Saved entries:
......

Lemma receipt_verify_iff o x : wf_value (VObject o) -> Receipt_verify root fetch (VObject o) = Ok x <-> authentic_receipt o x.
Proof.
  intros Hw. split.
  - unfold Receipt_verify. intros Hp. cbv zeta in Hp. split_record Hw.
    match goal with H : ok_or _ _ = Ok _ |- _ => apply ok_or_Ok in H as Hcv end.
    pose proof (object_get_wf o (lit "certificate") _ Hw ltac:(scalar_name) Hcv) as Hcw.
    match goal with H : Certificate_parse _ = Ok _ |- _ => apply (certificate_exact _ _ Hcw) in H as [Hok ->] end.
    match goal with H : parse_timestamp _ _ = Ok _ |- _ => apply parse_timestamp_Ok in H as (Kv & ? & ?); [|done|scalar_name] end.
    match goal with H : int_member _ _ = Some _ |- _ => apply int_member_Some in H end.
    match goal with H : Certificate_verify _ _ _ = Ok _ |- _ => apply Certificate_verify_Ok in H as (? & ? & ?) end.
    destruct Hok as [Kt Kp Kk [Kf Kfc] [Ku Kuc] Kw Ka Ks].
    match goal with H1 : is_lt ?a = false, H2 : is_gt ?b = false |- _ =>
      pose proof (proj1 (window_bounds _ _ _ ltac:(apply Kv) ltac:(apply Kf) ltac:(apply Ku)) (proj2 (orb_false_iff _ _) (conj H1 H2))) end.
    constructor; cbn [ver_tenant ver_key_id ver_commit_time ver_certificate]; try assumption.
    + split_and!; assumption.
    + split; [constructor; try (split; assumption); assumption|]. split; [assumption|]. split; [assumption|].
      split; [assumption|]. eexists. split; eassumption.
    + eexists. split; [eassumption|]. split; eassumption.
  - intros [Hver Halg Hten (Hcw & Hcc & Hct) Hkey Hcert (Hok & Ect & Eck & Htr & r & Hr & Hvr) Hwin (g & Hg & Hgs & Hgv)].
    destruct x as [tenant key commit c]. cbn [ver_tenant ver_key_id ver_commit_time ver_certificate] in *.
    pose proof (co_tenant _ Hok) as Kt. pose proof (key_id_wire (cert_public_key c)) as Kk. rewrite <- (co_key _ Hok) in Kk.
    rewrite Ect in Kt. rewrite Eck in Kk. apply int_member_Some in Hver.
    pose proof (object_get_wf o (lit "certificate") _ Hw ltac:(scalar_name) Hcert) as Hcwf.
    unfold Receipt_verify. cbv zeta. run_receipt Hw.
    apply rbind_Ok. eexists. split; [apply ok_or_Ok; exact Hcert|].
    apply rbind_Ok. exists c. split; [by apply (certificate_exact _ _ Hcwf)|].
    apply rbind_Ok. exists tt. split; [apply unless_Ok; passes|].
    apply rbind_Ok. exists tt. split.
    { apply unless_Ok, window_bounds; [apply Hcw|apply (co_from _ Hok)|apply (co_until _ Hok)|done]. }
    apply rbind_Ok. exists r. split; [by apply Certificate_verify_Ok|]. run_receipt Hw. reflexivity.
Qed.
End Receipts.
(* ===== verification/ReceiptWitness.v ===== *)
(** Concrete instances of the theorems on receipts: two receipt keys certified by the
    sample authority thirty days apart, and a receipt committed in their overlap. *)

From stdpp Require Import gmap.
From S2P Require Import Prelude Text Json JsonFacts Sha256 Vocabulary Derivation Records Authority ControlRecord ControlRecordFacts TrustView RequestVerification AuthWitness Receipt ReceiptFacts ReceiptIssue.

Open Scope Z_scope.

Definition authority_signer : SigningKey := mkSigningKey sample_tenant sample_seed.
Definition first_key : SigningKey := mkSigningKey sample_tenant (replicate 32 11).
Definition second_key : SigningKey := mkSigningKey sample_tenant (replicate 32 13).
Definition first_start : list Z := lit "2026-10-01T00:00:00Z".
Definition second_start : list Z := lit "2026-10-31T00:00:00Z".
Definition overlap_commit : list Z := lit "2026-11-03T08:30:00.25Z".

Definition placeholder_key : CertifiedReceiptKey :=
  mkCertified first_key (mkCertificate [] [] [] [] [] [] []) (mkKeyRecord [] [] [] [] [] [] [] []).

Definition certified_or (r : receipt CertifiedReceiptKey) : CertifiedReceiptKey :=
  match r with Ok k => k | _ => placeholder_key end.

Definition first_certified : CertifiedReceiptKey := Eval vm_compute in
  certified_or (certify first_key authority_signer sample_at first_start).
Definition second_certified : CertifiedReceiptKey := Eval vm_compute in
  certified_or (certify second_key authority_signer sample_at second_start).

Lemma first_certify : certify first_key authority_signer sample_at first_start = Ok first_certified.
Proof. vm_compute. reflexivity. Qed.

Lemma second_certify : certify second_key authority_signer sample_at second_start = Ok second_certified.
Proof. vm_compute. reflexivity. Qed.

Lemma key_wires : wire_ok digest_parse (sk_public_key first_key) /\ wire_ok digest_parse (sk_public_key second_key) /\
  wire_ok Timestamp_parse first_start /\ wire_ok Timestamp_parse second_start /\ wire_ok Timestamp_parse overlap_commit.
Proof.
  split_and!; split; try reflexivity; try scalar_name; apply Forall_replicate; unfold is_byte; lia.
Qed.

Lemma authority_root_stands from : from = sample_at \/ from = first_start \/ from = second_start ->
  authority_stands published_root ∅ authority_signer from.
Proof.
  intros Hf. unfold authority_stands, sk_key_id, sk_public_key. cbn [public_key_from_seed sample_signer sk_seed authority_signer].
  rewrite authority_id_eq. destruct Hf as [->|[->| ->]]; (eexists; split; [vm_compute; reflexivity|reflexivity]).
Qed.

Lemma sample_keys_issued : Forall (issued_key published_root ∅) [first_certified; second_certified] /\
  windowed first_certified /\ windowed second_certified.
Proof.
  destruct sample_wires as (Ht & _). destruct key_wires as (H1 & H2 & Hf & Hs & _).
  destruct (certify_issued published_root ∅ first_key authority_signer sample_at first_start _ Ht H1 Hf eq_refl
    ltac:(apply authority_root_stands; tauto) first_certify) as (I1 & W1 & _).
  destruct (certify_issued published_root ∅ second_key authority_signer sample_at second_start _ Ht H2 Hs eq_refl
    ltac:(apply authority_root_stands; tauto) second_certify) as (I2 & W2 & _).
  split; [|exact (conj W1 W2)]. exact (proj2 (Forall_cons _ _ _) (conj I1 (proj2 (Forall_singleton _ _) I2))).
Qed.

Lemma receipt_key_restored_witness :
  KeyRecord_parse (krec_canonical_bytes (key_record first_certified)) = Ok (key_record first_certified) /\
  Certificate_parse (VObject (certificate_object (certificate first_certified) true)) = Ok (certificate first_certified) /\
  from_public_material (certificate first_certified) (key_record first_certified) (Ok (encode_seed (sk_seed first_key)))
    published_root ∅ = Ok first_certified.
Proof.
  destruct sample_wires as (Ht & _ & Ha & _). destruct key_wires as (H1 & _ & Hf & _).
  apply (receipt_key_restored published_root ∅ first_key authority_signer sample_at first_start first_certified
    (encode_seed (sk_seed first_key)) Ht H1 Hf Ha eq_refl).
  - apply authority_root_stands. tauto.
  - apply authority_root_stands. tauto.
  - vm_compute. reflexivity.
  - exact first_certify.
  - vm_compute. discriminate.
Defined.

(** * The schedule *)

Definition rotated_schedule : ReceiptKeySchedule := (rotate (schedule_new first_certified) second_certified).1.

Lemma sample_rotates : rotate (schedule_new first_certified) second_certified = (rotated_schedule, Ok tt).
Proof.
  assert (H : (rotate (schedule_new first_certified) second_certified).2 = Ok tt) by (vm_compute; reflexivity).
  rewrite (surjective_pairing (rotate _ _)), H. reflexivity.
Qed.

Lemma sample_scheduled : scheduled rotated_schedule [first_certified; second_certified].
Proof.
  destruct sample_keys_issued as (_ & W1 & W2).
  exact (scheduled_next _ _ _ _ (scheduled_first _ W1) W2 sample_rotates).
Qed.

Definition receipt_body : Object :=
  set_members [text_field "tenant_id" sample_tenant; text_field "commit_time" overlap_commit;
    text_field "payload" (lit "observed")] [].

Lemma receipt_body_input : receipt_input receipt_body (sched_tenant rotated_schedule) overlap_commit.
Proof.
  destruct sample_wires as (Ht & _). destruct key_wires as (_ & _ & _ & _ & Hc).
  assert (Et : sched_tenant rotated_schedule = sample_tenant) by (vm_compute; reflexivity). rewrite Et. split.
  - apply wf_object_iff. split; [apply set_members_wf; [repeat (constructor; [scalar_name|]); constructor|apply wf_members_nil]|].
    vm_compute receipt_body. repeat (constructor; [constructor; scalar_name|]). constructor.
  - vm_compute. reflexivity.
  - split; [exact Ht|vm_compute; reflexivity].
  - split; [exact Hc|]. split; vm_compute; reflexivity.
Qed.

Lemma issued_receipts_verify_witness : exists key v, sign_receipt rotated_schedule receipt_body = Ok v /\
  key ∈ [first_certified; second_certified] /\
  (forall k, k ∈ [first_certified; second_certified] -> start k <= nanos overlap_commit -> start k <= start key) /\
  (zlen (canonical_bytes v) <= DEFAULT_MAX_BYTES ->
   Receipt_parse (canonical_bytes v) = Ok v /\
   Receipt_verify published_root ∅ v =
     Ok (mkVerified (sched_tenant rotated_schedule) (sk_key_id (signing_key key)) overlap_commit (certificate key))).
Proof.
  apply (issued_receipts_verify published_root ∅ rotated_schedule [first_certified; second_certified] receipt_body overlap_commit
    first_certified second_certified sample_scheduled (proj1 sample_keys_issued) eq_refl eq_refl receipt_body_input).
  - apply Nat.leb_le. vm_compute. reflexivity.
  - vm_compute. split; discriminate.
Defined.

......

What to work on: Retype exactly, and only, the lines above from the one where "Open Scope Z_scope." occurs up to and including the one where "mkCertified first_key (mkCertificate" occurs.

Final answer:
Open Scope Z_scope.

Definition authority_signer : SigningKey := mkSigningKey sample_tenant sample_seed.
Definition first_key : SigningKey := mkSigningKey sample_tenant (replicate 32 11).
Definition second_key : SigningKey := mkSigningKey sample_tenant (replicate 32 13).
Definition first_start : list Z := lit "2026-10-01T00:00:00Z".
Definition second_start : list Z := lit "2026-10-31T00:00:00Z".
Definition overlap_commit : list Z := lit "2026-11-03T08:30:00.25Z".

Definition placeholder_key : CertifiedReceiptKey :=
  mkCertified first_key (mkCertificate [] [] [] [] [] [] []) (mkKeyRecord [] [] [] [] [] [] [] []).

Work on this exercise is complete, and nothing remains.